A specially equipped NASA 747 plane has detected atomic oxygen in Mars' upper atmosphere, the first time that such an observation has been made by the agency in 40 years. The unique plane that obtained the measurements is called the Stratospheric Observatory for Infrared Astronomy (SOFIA), which used a special instrument to determine that the planet's upper atmosphere, also called its mesosphere, contains atomic oxygen, although only half of the expected amount.
"Atomic oxygen in the Martian atmosphere is notoriously difficult to measure," said Pamela Marcum, a project scientist with SOFIA. "To observe the far-infrared wavelengths needed to detect atomic oxygen, researchers must be above the majority of Earth's atmosphere and use highly sensitive instruments, in this case a spectrometer. SOFIA provides both capabilities."
Atomic oxygen is of interest to scientists because it influences how other gases escape Mars, affecting the planet's atmosphere is a significant way. The lower-than-expected oxygen count suggests variations in Mars' atmosphere and scientists will continue to use SOFIA to examine these variations and use the findings to better understand the planet's atmospheric characteristics.
The last time that atomic oxygen was measured on the Red Planet was during the Viking and Mariner missions of the 1970s.
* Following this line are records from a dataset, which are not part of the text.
(** * AFEM: Boolean-operation facade (afem/topology/bop.py) and array
    marshalling (afem/utils/tcol.py), as a shallow embedding.

    Python objects are a small inductive type, exceptions an explicit
    outcome of a state monad.  The OpenCASCADE/SALOME engines are modelled
    as records that log every method call they receive; what their
    algorithms compute is left abstract (Section variables). *)

From Stdlib Require Import List ZArith QArith String Bool Lia.
Import ListNotations.
Open Scope list_scope.

(** ** Python values and exceptions *)

(** A kernel point [gp_Pnt]: three double coordinates, kept exact. *)
Record gp_Pnt := mk_gp_Pnt { pnt_X : Q; pnt_Y : Q; pnt_Z : Q }.

(** The Python objects that reach the code: [None], numbers, strings,
    lists and tuples, NumPy arrays, kernel points and kernel shapes
    ([TopoDS_Shape], identified by a number). *)
Set Warnings "-register-all".
Inductive pyobj :=
| PNone
| PInt (z : Z)
| PFloat (q : Q)
| PStr (s : string)
| PList (l : list pyobj)
| PArray (l : list pyobj)
| PPnt (p : gp_Pnt)
| PShape (id : nat).

Inductive exn :=
  TypeError | ValueError | AttributeError | RuntimeError | OverflowError.

(** Result of running a statement: a value or a raised exception, each
    with the state reached. *)
Inductive outcome (S A : Type) :=
| Ok (a : A) (s : S)
| Raise (e : exn) (s : S).
Arguments Ok {S A} a s.
Arguments Raise {S A} e s.

Definition M (S A : Type) := S -> outcome S A.

Definition ret {S A} (a : A) : M S A := fun s => Ok a s.
Definition raise {S A} (e : exn) : M S A := fun s => Raise e s.
Definition bind {S A B} (m : M S A) (k : A -> M S B) : M S B :=
  fun s => match m s with
           | Ok a s' => k a s'
           | Raise e s' => Raise e s'
           end.
Definition get {S} : M S S := fun s => Ok s s.
Definition put {S} (s : S) : M S unit := fun _ => Ok tt s.

Notation "x <- m ;; k" := (bind m (fun x => k))
  (at level 61, m at next level, right associativity).
Notation "m ;; k" := (bind m (fun _ => k))
  (at level 61, right associativity).

(** ** The Boolean-operation engines *)

(** The five kernel classes a facade can wrap:
    [BRepAlgoAPI_Fuse], [_Cut], [_Common], [_Section] (here [SectionOp]), [GEOMAlgo_Splitter]. *)
Inductive op_kind := Fuse | Cut | Common | SectionOp | Splitter.

(** [isinstance(self._bop, GEOMAlgo_Splitter)] *)
Definition is_splitter (k : op_kind) : bool :=
  match k with Splitter => true | _ => false end.

(** Method calls the facade issues on its engine. *)
Inductive call :=
| SetRunParallel (b : bool)
| SetFuzzyValue (v : Q)
| AddArgument (s : pyobj)
| AddTool (s : pyobj)
| SetArguments (l : list pyobj)
| SetTools (l : list pyobj)
| Build
| Perform
| RefineEdges.

Inductive run_status := NotRun | Ran (ok : bool).

Record engine := mkEngine {
  kind : op_kind;
  created_with : list pyobj;   (* operands given to the constructor *)
  e_args : list pyobj;
  e_tools : list pyobj;
  run_parallel : bool;
  fuzzy : option Q;
  status : run_status;
  calls : list call            (* method calls received, oldest first *)
}.

(** The facade object: its [_bop] attribute (absent before [__init__]
    assigns it) and the process-wide warning stream. *)
Record st := mkSt { self_bop : option engine; warns : list string }.

Definition fresh (w : list string) : st := mkSt None w.

(** Modelled from the spec: [CheckShape.is_shape] (afem/topology/check.py,
    not part of the sources): true exactly for a kernel shape. *)
Definition is_shape (x : pyobj) : bool :=
  match x with PShape _ => true | _ => false end.

(** Modelled from the spec: [to_toptools_listofshape]
    (afem/occ/utils.py, not part of the sources): the kernel list holds
    the given shapes in order. *)
Definition to_toptools_listofshape (l : list pyobj) : list pyobj := l.

(** Modelled from the spec: [to_lst_from_toptools_listofshape]
    (afem/occ/utils.py): the Python list of the kernel list's shapes. *)
Definition to_lst_from_toptools_listofshape (l : list pyobj) : list pyobj := l.

(** What the kernel algorithms compute is not part of this repository:
    whether a run of engine [k] on arguments and tools completes without
    error, the answers of [FuseEdges] and [SectionEdges] of the
    [BRepAlgoAPI] engines, and whether [GEOMAlgo_Splitter] answers
    [SetArguments]/[SetTools] (this depends on the kernel build). *)
Class Kernel := {
  kernel_ok : op_kind -> list pyobj -> list pyobj -> bool;
  api_fuse_edges : engine -> bool;
  api_section_edges : engine -> list pyobj;
  splitter_set_lists : bool
}.

Section Facade.
Context `{KER : Kernel}.

(** [bop()]: an engine without operands. *)
Definition engine_new (k : op_kind) : engine :=
  mkEngine k [] [] [] false None NotRun [].

(** [bop(shape1, shape2)]: the [BRepAlgoAPI] two-shape constructors take
    [shape1] as argument and [shape2] as tool and run [Build()] themselves
    (the class doctests rely on it: [FuseShapes(e1, e2)] is followed by
    [assert bop.is_done]).  [GEOMAlgo_Splitter] has no such constructor. *)
Definition engine_new2 (k : op_kind) (s1 s2 : pyobj) : option engine :=
  if is_splitter k then None
  else Some (mkEngine k [s1; s2] [s1] [s2] false None
               (Ran (kernel_ok k [s1] [s2])) []).

(** Which methods an engine class has. *)
Definition supports (k : op_kind) (c : call) : bool :=
  match c with
  | SetRunParallel _ | SetFuzzyValue _ => true
  | AddArgument _ | AddTool _ | Perform => is_splitter k
  | SetArguments _ | SetTools _ =>
      if is_splitter k then splitter_set_lists else true
  | Build | RefineEdges => negb (is_splitter k)
  end.

(** Effect of one method on the engine's fields. *)
Definition apply_call (e : engine) (c : call) : engine :=
  match c with
  | SetRunParallel b =>
      mkEngine (kind e) (created_with e) (e_args e) (e_tools e) b
               (fuzzy e) (status e) (calls e)
  | SetFuzzyValue v =>
      mkEngine (kind e) (created_with e) (e_args e) (e_tools e)
               (run_parallel e) (Some v) (status e) (calls e)
  | AddArgument s =>
      mkEngine (kind e) (created_with e) (e_args e ++ [s]) (e_tools e)
               (run_parallel e) (fuzzy e) (status e) (calls e)
  | AddTool s =>
      mkEngine (kind e) (created_with e) (e_args e) (e_tools e ++ [s])
               (run_parallel e) (fuzzy e) (status e) (calls e)
  | SetArguments l =>
      mkEngine (kind e) (created_with e) l (e_tools e)
               (run_parallel e) (fuzzy e) (status e) (calls e)
  | SetTools l =>
      mkEngine (kind e) (created_with e) (e_args e) l
               (run_parallel e) (fuzzy e) (status e) (calls e)
  | Build | Perform =>
      mkEngine (kind e) (created_with e) (e_args e) (e_tools e)
               (run_parallel e) (fuzzy e)
               (Ran (kernel_ok (kind e) (e_args e) (e_tools e))) (calls e)
  | RefineEdges => e
  end.

(** A method call: a missing method raises [AttributeError]; otherwise
    the call takes effect and is logged. *)
Definition engine_call (e : engine) (c : call) : option engine :=
  if supports (kind e) c then
    let e' := apply_call e c in
    Some (mkEngine (kind e') (created_with e') (e_args e') (e_tools e')
                   (run_parallel e') (fuzzy e') (status e') (calls e ++ [c]))
  else None.

(** [GEOMAlgo_Splitter.ErrorStatus()]: 0 after a run without error. *)
Definition ErrorStatus (e : engine) : Z :=
  match status e with Ran true => 0%Z | _ => 1%Z end.

(** [BRepAlgoAPI_*.IsDone()] *)
Definition IsDone (e : engine) : bool :=
  match status e with Ran b => b | NotRun => false end.

(** Reading and writing [self._bop]; calling one of its methods. *)
Definition get_bop : M st engine :=
  s <- get;;
  match self_bop s with
  | Some e => ret e
  | None => raise AttributeError
  end.

Definition set_bop (e : engine) : M st unit :=
  s <- get;; put (mkSt (Some e) (warns s)).

Definition bop_call (c : call) : M st unit :=
  e <- get_bop;;
  match engine_call e c with
  | Some e' => set_bop e'
  | None => raise AttributeError
  end.

(** [warn(msg, RuntimeWarning)] under the default warning filters: the
    message is emitted and execution goes on. *)
Definition warn (msg : string) : M st unit :=
  s <- get;; put (mkSt (self_bop s) (warns s ++ [msg])).

(** [BopAlgo.__init__(self, shape1, shape2, parallel, fuzzy_val, bop)];
    [parallel] is read for its truth value, [fuzzy_val] is [None] or a
    number. *)
Definition BopAlgo___init__ (shape1 shape2 : pyobj) (parallel : bool)
    (fuzzy_val : option Q) (bop : op_kind) : M st unit :=
  (if is_shape shape1 && is_shape shape2 then
     match engine_new2 bop shape1 shape2 with
     | Some e => set_bop e
     | None => raise TypeError
     end
   else set_bop (engine_new bop));;
  (if parallel then bop_call (SetRunParallel true) else ret tt);;
  match fuzzy_val with
  | Some v => bop_call (SetFuzzyValue v)
  | None => ret tt
  end.

Definition FuseShapes shape1 shape2 parallel fuzzy_val :=
  BopAlgo___init__ shape1 shape2 parallel fuzzy_val Fuse.
Definition CutShapes shape1 shape2 parallel fuzzy_val :=
  BopAlgo___init__ shape1 shape2 parallel fuzzy_val Cut.
Definition CommonShapes shape1 shape2 parallel fuzzy_val :=
  BopAlgo___init__ shape1 shape2 parallel fuzzy_val Common.
Definition IntersectShapes shape1 shape2 parallel fuzzy_val :=
  BopAlgo___init__ shape1 shape2 parallel fuzzy_val SectionOp.

(** [SplitShapes.__init__] *)
Definition SplitShapes (shape1 shape2 : pyobj) (parallel : bool)
    (fuzzy_val : option Q) : M st unit :=
  BopAlgo___init__ PNone PNone parallel fuzzy_val Splitter;;
  if is_shape shape1 && is_shape shape2 then
    bop_call (AddArgument shape1);;
    bop_call (AddArgument shape2);;
    bop_call Perform
  else ret tt.

Definition add_arg (shape : pyobj) : M st unit := bop_call (AddArgument shape).
Definition add_tool (shape : pyobj) : M st unit := bop_call (AddTool shape).

(** [BopAlgo.set_args]: for the splitter, the [return None] sits inside
    the [for] loop, so only the first shape is added; an empty list leaves
    the loop and reaches [SetArguments]. *)
Definition set_args (shapes : list pyobj) : M st unit :=
  e <- get_bop;;
  let fall_through :=
    bop_call (SetArguments (to_toptools_listofshape shapes)) in
  if is_splitter (kind e) then
    match shapes with
    | shape :: _ => bop_call (AddArgument shape)
    | [] => fall_through
    end
  else fall_through.

(** [BopAlgo.set_tools] *)
Definition set_tools (shapes : list pyobj) : M st unit :=
  e <- get_bop;;
  let fall_through := bop_call (SetTools (to_toptools_listofshape shapes)) in
  if is_splitter (kind e) then
    match shapes with
    | shape :: _ => bop_call (AddTool shape)
    | [] => fall_through
    end
  else fall_through.

(** [BopAlgo.build] *)
Definition build : M st unit :=
  e <- get_bop;;
  if is_splitter (kind e) then bop_call Perform else bop_call Build.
However, the new observations were made from a more ideal distance - an altitude of between 37,000 and 45,000 feet - that is above most of the moisture in the Earth's atmosphere that blocks infrared light, allowing for more accurate measurements.
Although the data was published in 2015, the recent discussion comes shortly after scientists used rocks on the surface of Mars to determine that the planet used to have an atmosphere that was rich with oxygen, much more than its current content.
"We found 3 per cent of rocks have high manganese oxide content," said Agnès Cousin of the Research Institute in Astrophysics and Planetology in Toulouse, France. "That requires abundant water and strongly oxidizing conditions, so the atmosphere may have contained much more oxygen than we thought."
As of now, Mars' atmosphere is approximately 95 percent carbon dioxide, with only trace amounts of oxygen.
SOFIA is built from a Boeing 747SP jetliner that was modified to carry a 100-inch diameter telescope and is based at NASA's Armstrong Flight Research Center's hangar 703 in Palmdale, Calif.
The findings were published in 2015 in the journal Astronomy and Astrophysics.